Start of Material shown
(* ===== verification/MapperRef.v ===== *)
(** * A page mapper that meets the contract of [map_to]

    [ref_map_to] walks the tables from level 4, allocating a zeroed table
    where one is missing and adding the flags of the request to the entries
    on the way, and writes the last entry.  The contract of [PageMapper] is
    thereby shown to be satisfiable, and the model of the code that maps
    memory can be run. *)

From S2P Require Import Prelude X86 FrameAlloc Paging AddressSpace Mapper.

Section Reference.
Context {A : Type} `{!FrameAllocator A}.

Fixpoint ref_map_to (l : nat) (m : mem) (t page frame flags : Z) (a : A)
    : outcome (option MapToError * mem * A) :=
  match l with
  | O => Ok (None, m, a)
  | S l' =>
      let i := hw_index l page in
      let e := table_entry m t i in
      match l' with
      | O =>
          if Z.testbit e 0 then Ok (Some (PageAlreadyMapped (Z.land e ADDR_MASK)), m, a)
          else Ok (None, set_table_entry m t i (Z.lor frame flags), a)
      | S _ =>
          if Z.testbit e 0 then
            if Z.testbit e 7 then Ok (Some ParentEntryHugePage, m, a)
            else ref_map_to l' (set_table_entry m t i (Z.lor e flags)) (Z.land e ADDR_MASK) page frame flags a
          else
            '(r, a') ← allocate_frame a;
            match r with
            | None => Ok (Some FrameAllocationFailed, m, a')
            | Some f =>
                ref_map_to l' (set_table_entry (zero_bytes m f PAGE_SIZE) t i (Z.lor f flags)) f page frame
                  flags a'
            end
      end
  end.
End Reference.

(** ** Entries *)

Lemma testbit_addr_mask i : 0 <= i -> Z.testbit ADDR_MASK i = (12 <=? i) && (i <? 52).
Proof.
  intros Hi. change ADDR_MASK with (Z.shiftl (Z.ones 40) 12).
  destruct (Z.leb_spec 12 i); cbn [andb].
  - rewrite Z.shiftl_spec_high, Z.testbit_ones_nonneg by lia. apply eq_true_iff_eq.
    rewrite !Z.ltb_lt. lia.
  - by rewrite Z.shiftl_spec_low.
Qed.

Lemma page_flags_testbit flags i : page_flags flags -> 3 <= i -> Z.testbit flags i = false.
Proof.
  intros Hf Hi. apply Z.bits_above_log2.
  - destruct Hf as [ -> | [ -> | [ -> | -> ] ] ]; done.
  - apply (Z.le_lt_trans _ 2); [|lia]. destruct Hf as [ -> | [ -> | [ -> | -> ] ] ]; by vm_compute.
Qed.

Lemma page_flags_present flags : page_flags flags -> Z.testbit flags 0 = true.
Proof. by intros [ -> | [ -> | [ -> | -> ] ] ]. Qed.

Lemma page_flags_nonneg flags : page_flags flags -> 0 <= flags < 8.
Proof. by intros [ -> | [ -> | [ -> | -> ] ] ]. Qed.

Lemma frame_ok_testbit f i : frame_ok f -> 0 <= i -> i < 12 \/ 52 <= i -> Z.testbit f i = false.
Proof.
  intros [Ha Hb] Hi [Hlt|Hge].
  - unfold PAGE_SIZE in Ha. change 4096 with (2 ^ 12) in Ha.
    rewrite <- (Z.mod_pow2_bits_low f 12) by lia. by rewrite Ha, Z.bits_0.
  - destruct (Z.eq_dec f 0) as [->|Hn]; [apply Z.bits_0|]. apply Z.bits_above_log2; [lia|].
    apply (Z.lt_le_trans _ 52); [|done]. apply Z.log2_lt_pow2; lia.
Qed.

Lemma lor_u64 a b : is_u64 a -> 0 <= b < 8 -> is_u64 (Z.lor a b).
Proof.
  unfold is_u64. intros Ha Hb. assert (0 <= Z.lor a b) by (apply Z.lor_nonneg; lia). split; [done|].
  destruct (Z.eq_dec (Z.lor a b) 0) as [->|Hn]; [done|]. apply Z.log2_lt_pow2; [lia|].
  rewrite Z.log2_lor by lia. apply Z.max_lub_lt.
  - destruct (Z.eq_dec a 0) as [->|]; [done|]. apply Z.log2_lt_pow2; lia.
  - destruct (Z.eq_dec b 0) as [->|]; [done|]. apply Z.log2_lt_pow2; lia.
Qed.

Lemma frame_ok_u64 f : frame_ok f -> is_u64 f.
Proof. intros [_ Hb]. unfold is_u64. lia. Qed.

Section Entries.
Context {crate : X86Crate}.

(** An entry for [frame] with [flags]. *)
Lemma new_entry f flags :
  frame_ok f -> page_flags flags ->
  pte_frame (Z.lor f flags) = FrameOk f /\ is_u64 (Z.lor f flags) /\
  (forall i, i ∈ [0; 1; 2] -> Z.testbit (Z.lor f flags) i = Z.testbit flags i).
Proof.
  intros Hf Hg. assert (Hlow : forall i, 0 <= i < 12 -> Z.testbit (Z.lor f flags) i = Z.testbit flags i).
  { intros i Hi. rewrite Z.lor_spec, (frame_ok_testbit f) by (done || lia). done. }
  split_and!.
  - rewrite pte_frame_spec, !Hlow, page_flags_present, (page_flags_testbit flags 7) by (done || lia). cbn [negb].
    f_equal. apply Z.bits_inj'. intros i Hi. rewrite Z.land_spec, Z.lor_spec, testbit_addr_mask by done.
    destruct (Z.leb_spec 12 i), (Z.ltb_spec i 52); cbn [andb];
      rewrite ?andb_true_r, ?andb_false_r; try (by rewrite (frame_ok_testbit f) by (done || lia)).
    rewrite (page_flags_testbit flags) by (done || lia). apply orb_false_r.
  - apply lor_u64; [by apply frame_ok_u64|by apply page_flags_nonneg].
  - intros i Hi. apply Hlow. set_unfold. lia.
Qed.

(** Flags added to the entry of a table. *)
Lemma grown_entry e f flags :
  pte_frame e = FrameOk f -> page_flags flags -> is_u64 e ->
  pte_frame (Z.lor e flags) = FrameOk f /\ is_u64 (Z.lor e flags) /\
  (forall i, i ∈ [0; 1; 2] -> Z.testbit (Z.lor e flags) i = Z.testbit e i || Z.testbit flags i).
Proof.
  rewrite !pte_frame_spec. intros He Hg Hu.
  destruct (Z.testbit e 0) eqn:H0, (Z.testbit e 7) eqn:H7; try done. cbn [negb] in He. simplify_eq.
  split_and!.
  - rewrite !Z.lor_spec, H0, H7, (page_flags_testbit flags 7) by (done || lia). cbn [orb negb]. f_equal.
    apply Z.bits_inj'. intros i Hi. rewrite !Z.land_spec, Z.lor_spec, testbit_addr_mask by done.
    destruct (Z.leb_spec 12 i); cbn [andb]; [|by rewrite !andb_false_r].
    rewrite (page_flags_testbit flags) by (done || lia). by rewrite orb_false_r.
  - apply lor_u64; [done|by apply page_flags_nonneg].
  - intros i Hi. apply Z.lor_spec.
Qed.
End of Material shown
Exercise prompt
The answer must consist of every line from the entries above that contains the string "change".

Written response
  intros Hi. change ADDR_MASK with (Z.shiftl (Z.ones 40) 12).
  - unfold PAGE_SIZE in Ha. change 4096 with (2 ^ 12) in Ha.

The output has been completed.